*** Opening of DATA SHOWN ***

(** * Bid pricing engine of the Akash provider pricing script (Go)

    A shallow embedding of the [pricing] package: [gpu.go], [cache.go],
    [whitelist.go], [types.go] and [pricing.go], followed by the properties
    of the engine that the specification states.

    Conventions of the embedding:
    - [float64] is IEEE-754 binary64, taken from the Standard Library's
      executable specification [SpecFloat] at precision 53 and [emax] 1024;
      every operation is rounded on its own (to nearest, ties to even), as
      on amd64, where the Go compiler fuses no multiplication and addition;
    - [int64] quantities are [Z] with the two's-complement wrap-around
      written out ([Int64.wrap]);
    - a Go [map[string]float64] is a [gmap string float64];
    - [(T, error)] results are [result T]; the error is its message;
    - code that touches the environment, the file system, the network or
      standard output runs in the state-and-error monad [M] over [World]. *)

From Stdlib Require Import ZArith List String Ascii Lia.
From Stdlib Require Import Reals Lra Psatz.
From Stdlib Require Import Floats.SpecFloat.
From stdpp Require Import gmap strings list.

Open Scope string_scope.
Open Scope Z_scope.

(** ** IEEE-754 binary64 *)

Module Float64.

Definition prec : Z := 53.
Definition emax : Z := 1024.

Definition float64 : Type := spec_float.

Definition add : float64 -> float64 -> float64 := SFadd prec emax.
Definition mul : float64 -> float64 -> float64 := SFmul prec emax.
Definition div : float64 -> float64 -> float64 := SFdiv prec emax.

(** [x < y] and [x > y] of Go; both are false when an operand is NaN. *)
Definition ltb (x y : float64) : bool := SFltb x y.
Definition gtb (x y : float64) : bool := ltb y x.

(** [float64(n)] for an integer [n]: round to nearest, ties to even. *)
Definition of_int (n : Z) : float64 := binary_normalize prec emax n 0 false.

(** The float64 nearest to the decimal constant [n / d]; both [n] and [d]
    are exactly representable wherever this is used, so the division's
    single rounding is the rounding of the constant. *)
Definition of_ratio (n d : Z) : float64 := div (of_int n) (of_int d).

Definition zero : float64 := S754_zero false.

Definition is_nan (x : float64) : bool :=
  match x with S754_nan => true | _ => false end.

End Float64.

Export Float64.

(** ** int64 arithmetic *)

Module Int64.

Definition modulus : Z := 2 ^ 64.
Definition half : Z := 2 ^ 63.

(** The signed 64-bit value congruent to [z]. *)
Definition wrap (z : Z) : Z := (z + half) mod modulus - half.

Definition add (x y : Z) : Z := wrap (x + y).
Definition mul (x y : Z) : Z := wrap (x * y).

(** Go's [/] on integers truncates toward zero. *)
Definition quot (x y : Z) : Z := wrap (Z.quot x y).

End Int64.

(** ** Results *)

Inductive result (A : Type) : Type :=
| Ok (a : A)
| Err (msg : string).

Arguments Ok {A} a.
Arguments Err {A} msg.

Definition is_err {A} (r : result A) : bool :=
  match r with Ok _ => false | Err _ => true end.

(** ** The parts of Go's library that the package calls

    [strconv.ParseFloat(s, 64)], [fmt.Sprintf] with the verb [%.*f] and the
    cosmos-sdk conversion [Dec.MustFloat64] are not code of this package;
    the embedding is parametric in them. *)

(** [sdk.Dec]: a fixed-point decimal, the integer [dec_i] scaled by 10^18. *)
Record Dec : Type := mkDec { dec_i : Z }.

Definition Dec_IsZero (d : Dec) : bool := dec_i d =? 0.

Class GoLib : Type := {
  ParseFloat : string -> result float64;
  FormatFloat : Z -> float64 -> string;
  MustFloat64 : Dec -> float64
}.

(** ** [strings.Split] with a one-byte separator *)

Fixpoint Split (s : string) (sep : ascii) : list string :=
  match s with
  | EmptyString => [EmptyString]
  | String c s' =>
      if Ascii.eqb c sep then EmptyString :: Split s' sep
      else match Split s' sep with
           | [] => [String c EmptyString]
           | h :: t => String c h :: t
           end
  end.

(** [strings.Join] with a one-byte separator, the inverse used to say what a
    separated segment is. *)
Fixpoint Join (l : list string) (sep : ascii) : string :=
  match l with
  | [] => EmptyString
  | [x] => x
  | x :: rest => x ++ String sep (Join rest sep)
  end.

Fixpoint contains (s : string) (c : ascii) : bool :=
  match s with
  | EmptyString => false
  | String d s' => Ascii.eqb d c || contains s' c
  end.

(** ** gpu.go *)

Section GPU_mappings.
Context {lib : GoLib}.

(** The body of the loop of [ParseGPUPriceMappings], one pair at a time. *)
Fixpoint parsePairs (pairs : list string) (gpuMappings : gmap string float64)
  : result (gmap string float64) :=
  match pairs with
  | [] => Ok gpuMappings
  | pair_ :: rest =>
      if decide (pair_ = "") then parsePairs rest gpuMappings
      else match Split pair_ "=" with
           | [key; v] =>
               match ParseFloat v with
               | Err e => Err ("invalid GPU price for " ++ key ++ ": " ++ e)
               | Ok value => parsePairs rest (<[key := value]> gpuMappings)
               end
           | _ => Err ("invalid GPU mapping: " ++ pair_)
           end
  end.

Definition ParseGPUPriceMappings (mappingStr : string)
  : result (gmap string float64) :=
  if decide (mappingStr = "") then Ok ∅
  else parsePairs (Split mappingStr ",") ∅.

End GPU_mappings.

(** [MaxGPUPrice]: Go visits the entries of a map in an unspecified order;
    [MaxGPUPrice_visit] is the loop over the entries in the order visited,
    [MaxGPUPrice] runs it in the order of [map_to_list]. *)
Definition defaultMaxPrice : float64 := of_int 100.

Definition maxStep (maxPrice price : float64) : float64 :=
  if gtb price maxPrice then price else maxPrice.

Definition MaxGPUPrice_visit (entries : list (string * float64)) : float64 :=
  fold_left (fun maxPrice kv => maxStep maxPrice (snd kv)) entries defaultMaxPrice.

Definition MaxGPUPrice (gpuMappings : gmap string float64) : float64 :=
  MaxGPUPrice_visit (map_to_list gpuMappings).

(** ** The deployment types of the Akash API that the package reads

    Only the fields the package touches.  A [ResourceValue] is kept as the
    [int64] that [Val.Int64()] returns, [Count] is a [uint32]. *)

Record Attribute : Type := mkAttribute {
  attr_Key : string;
  attr_Value : string
}.

Record CPU : Type := mkCPU {
  cpu_Units : Z;
  cpu_Attributes : list Attribute
}.

Record Memory : Type := mkMemory {
  mem_Quantity : Z;
  mem_Attributes : list Attribute
}.

Record Storage : Type := mkStorage {
  sto_Name : string;
  sto_Quantity : Z;
  sto_Attributes : list Attribute
}.

Record GPU : Type := mkGPU {
  gpu_Units : Z;
  gpu_Attributes : list Attribute
}.

Inductive Endpoint_Kind : Type :=
| Endpoint_SHARED_HTTP
| Endpoint_RANDOM_PORT
| Endpoint_LEASED_IP.

Record Endpoint : Type := mkEndpoint {
  ep_Kind : Endpoint_Kind;
  ep_SequenceNumber : Z
}.

(** [CPU], [Memory] and [GPU] are pointers in Go: [None] is [nil]. *)
Record Resources : Type := mkResources {
  res_ID : Z;
  res_CPU : option CPU;
  res_Memory : option Memory;
  res_Storage : list Storage;
  res_GPU : option GPU;
  res_Endpoints : list Endpoint
}.

Record DecCoin : Type := mkDecCoin {
  coin_Denom : string;
  coin_Amount : Dec
}.

Record ResourceUnit : Type := mkResourceUnit {
  ru_Resources : Resources;
  ru_Count : Z;
  ru_Price : DecCoin
}.

Record GroupSpec : Type := mkGroupSpec {
  gs_Name : string;
  gs_Resources : list ResourceUnit
}.

(** ** types.go *)

Record ResourceRequests : Type := mkResourceRequests {
  CPURequested : float64;
  MemoryRequested : float64;
  EphemeralStorageRequested : Z;
  HDDPersStorageRequested : Z;
  SSDPersStorageRequested : Z;
  NVMePersStorageRequested : Z;
  IPsRequested : Z;
  EndpointsRequested : Z
}.

Record PriceTargets : Type := mkPriceTargets {
  CPUTarget : float64;
  MemoryTarget : float64;
  HDEphemeralTarget : float64;
  HDPersHDDTarget : float64;
  HDPersSSDTarget : float64;
  HDPersNVMETarget : float64;
  EndpointTarget : float64;
  IPTarget : float64;
  GPUMappings : gmap string float64
}.

(** [GSpec] is a pointer: [None] is [nil]. *)
Record Request : Type := mkRequest {
  Owner : string;
  GSpec : option GroupSpec;
  PricePrecision : Z
}.

(** ** gpu.go, continued: [CalculateTotalGPUPrice] *)

Record gpuTokens : Type := mkGpuTokens {
  model : string;
  vram : string;
  interfaceType : string
}.

(** The inner loop over the ["/"]-separated parts of one attribute key:
    [parts[i+1]] exists exactly when the rest of the list is not empty. *)
Fixpoint scanParts (parts : list string) (t : gpuTokens) : gpuTokens :=
  match parts with
  | [] => t
  | part :: rest =>
      let t' :=
        match rest with
        | [] => t
        | next :: _ =>
            if decide (part = "model") then mkGpuTokens next (vram t) (interfaceType t)
            else if decide (part = "ram") then mkGpuTokens (model t) next (interfaceType t)
            else if decide (part = "interface") then mkGpuTokens (model t) (vram t) next
            else t
        end in
      scanParts rest t'
  end.

Definition scanAttributes (attrs : list Attribute) : gpuTokens :=
  fold_left (fun t attr => scanParts (Split (attr_Key attr) "/") t)
            attrs (mkGpuTokens "" "" "").

Definition fullKey (t : gpuTokens) : string :=
  let gpuKey := model t in
  let gpuKey := if decide (vram t = "") then gpuKey else gpuKey ++ "." ++ vram t in
  if decide (interfaceType t = "") then gpuKey else gpuKey ++ "." ++ interfaceType t.

(** The price of one GPU of the unit.  A missed lookup leaves Go's zero
    value in [price]; the fallbacks are inside [if !found && interfaceType != ""]. *)
Definition resolvePrice (t : gpuTokens) (gpuMappings : gmap string float64)
    (maxGPUPrice : float64) : float64 :=
  match gpuMappings !! fullKey t with
  | Some price => price
  | None =>
      if decide (interfaceType t = "") then zero
      else match gpuMappings !! (model t ++ "." ++ vram t) with
           | Some price => price
           | None =>
               match gpuMappings !! model t with
               | Some price => price
               | None => maxGPUPrice
               end
           end
  end.

Definition gpuUnitPrice (resourceUnit : ResourceUnit)
    (gpuMappings : gmap string float64) (maxGPUPrice : float64) : option float64 :=
  match res_GPU (ru_Resources resourceUnit) with
  | None => None
  | Some g =>
      let count := of_int (ru_Count resourceUnit) in
      let gpuUnits := of_int (gpu_Units g) in
      let price := resolvePrice (scanAttributes (gpu_Attributes g)) gpuMappings maxGPUPrice in
      Some (mul (mul count gpuUnits) price)
  end.

Definition CalculateTotalGPUPrice (gSpec : GroupSpec)
    (gpuMappings : gmap string float64) (maxGPUPrice : float64) : float64 :=
  fold_left
    (fun totalGPUPrice resourceUnit =>
       match gpuUnitPrice resourceUnit gpuMappings maxGPUPrice with
       | None => totalGPUPrice
       | Some p => add totalGPUPrice p
       end)
    (gs_Resources gSpec) zero.

(** ** pricing.go: constants and [CalculateRequestedResources] *)

Definition DefaultCPUTarget : float64 := of_ratio 160 100.
Definition DefaultMemoryTarget : float64 := of_ratio 80 100.
Definition DefaultHDEphemeralTarget : float64 := of_ratio 2 100.
Definition DefaultHDPersHDDTarget : float64 := of_ratio 1 100.
Definition DefaultHDPersSSDTarget : float64 := of_ratio 3 100.
Definition DefaultHDPersNVMETarget : float64 := of_ratio 4 100.
Definition DefaultEndpointTarget : float64 := of_ratio 5 100.
Definition DefaultIPTarget : float64 := of_int 5.

(** [(60 / 6.117) * 24 * 60 * 30.437] is an untyped constant expression,
    evaluated exactly and rounded once: 2629756800 / 6117. *)
Definition BlocksPerMonth : float64 := of_ratio 2629756800 6117.

Definition bytesPerGB : Z := 1024 * 1024 * 1024.

(** The class of a storage entry: its name, overridden by the value of the
    first attribute whose key is ["class"]. *)
Fixpoint classAttribute (attrs : list Attribute) : option string :=
  match attrs with
  | [] => None
  | attr :: rest =>
      if decide (attr_Key attr = "class") then Some (attr_Value attr)
      else classAttribute rest
  end.

Definition storageClassOf (storage : Storage) : string :=
  match classAttribute (sto_Attributes storage) with
  | Some c => c
  | None => sto_Name storage
  end.

Definition addStorage (count : Z) (result : ResourceRequests) (storage : Storage)
    : ResourceRequests :=
  let storageClass := storageClassOf storage in
  let storageBytes := sto_Quantity storage in
  let storageGB := Int64.quot storageBytes bytesPerGB in
  let amount := Int64.mul storageGB count in
  if decide (storageClass = "ephemeral" \/ storageClass = "default") then
    mkResourceRequests (CPURequested result) (MemoryRequested result)
      (Int64.add (EphemeralStorageRequested result) amount)
      (HDDPersStorageRequested result) (SSDPersStorageRequested result)
      (NVMePersStorageRequested result) (IPsRequested result) (EndpointsRequested result)
  else if decide (storageClass = "beta1") then
    mkResourceRequests (CPURequested result) (MemoryRequested result)
      (EphemeralStorageRequested result)
      (Int64.add (HDDPersStorageRequested result) amount) (SSDPersStorageRequested result)
      (NVMePersStorageRequested result) (IPsRequested result) (EndpointsRequested result)
  else if decide (storageClass = "beta2") then
    mkResourceRequests (CPURequested result) (MemoryRequested result)
      (EphemeralStorageRequested result)
      (HDDPersStorageRequested result) (Int64.add (SSDPersStorageRequested result) amount)
      (NVMePersStorageRequested result) (IPsRequested result) (EndpointsRequested result)
  else if decide (storageClass = "beta3") then
    mkResourceRequests (CPURequested result) (MemoryRequested result)
      (EphemeralStorageRequested result)
      (HDDPersStorageRequested result) (SSDPersStorageRequested result)
      (Int64.add (NVMePersStorageRequested result) amount)
      (IPsRequested result) (EndpointsRequested result)
  else result.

*** Close of DATA SHOWN ***

Could you restate word for word the lines above from the one containing "(** [float64(n)] for" through the one containing "String c s' =>", both included, and nothing else?

(** [float64(n)] for an integer [n]: round to nearest, ties to even. *)
Definition of_int (n : Z) : float64 := binary_normalize prec emax n 0 false.

(** The float64 nearest to the decimal constant [n / d]; both [n] and [d]
    are exactly representable wherever this is used, so the division's
    single rounding is the rounding of the constant. *)
Definition of_ratio (n d : Z) : float64 := div (of_int n) (of_int d).

Definition zero : float64 := S754_zero false.

Definition is_nan (x : float64) : bool :=
  match x with S754_nan => true | _ => false end.

End Float64.

Export Float64.

(** ** int64 arithmetic *)

Module Int64.

Definition modulus : Z := 2 ^ 64.
Definition half : Z := 2 ^ 63.

(** The signed 64-bit value congruent to [z]. *)
Definition wrap (z : Z) : Z := (z + half) mod modulus - half.

Definition add (x y : Z) : Z := wrap (x + y).
Definition mul (x y : Z) : Z := wrap (x * y).

(** Go's [/] on integers truncates toward zero. *)
Definition quot (x y : Z) : Z := wrap (Z.quot x y).

End Int64.

(** ** Results *)

Inductive result (A : Type) : Type :=
| Ok (a : A)
| Err (msg : string).

Arguments Ok {A} a.
Arguments Err {A} msg.

Definition is_err {A} (r : result A) : bool :=
  match r with Ok _ => false | Err _ => true end.

(** ** The parts of Go's library that the package calls

    [strconv.ParseFloat(s, 64)], [fmt.Sprintf] with the verb [%.*f] and the
    cosmos-sdk conversion [Dec.MustFloat64] are not code of this package;
    the embedding is parametric in them. *)

(** [sdk.Dec]: a fixed-point decimal, the integer [dec_i] scaled by 10^18. *)
Record Dec : Type := mkDec { dec_i : Z }.

Definition Dec_IsZero (d : Dec) : bool := dec_i d =? 0.

Class GoLib : Type := {
  ParseFloat : string -> result float64;
  FormatFloat : Z -> float64 -> string;
  MustFloat64 : Dec -> float64
}.

(** ** [strings.Split] with a one-byte separator *)

Fixpoint Split (s : string) (sep : ascii) : list string :=
  match s with
  | EmptyString => [EmptyString]
  | String c s' =>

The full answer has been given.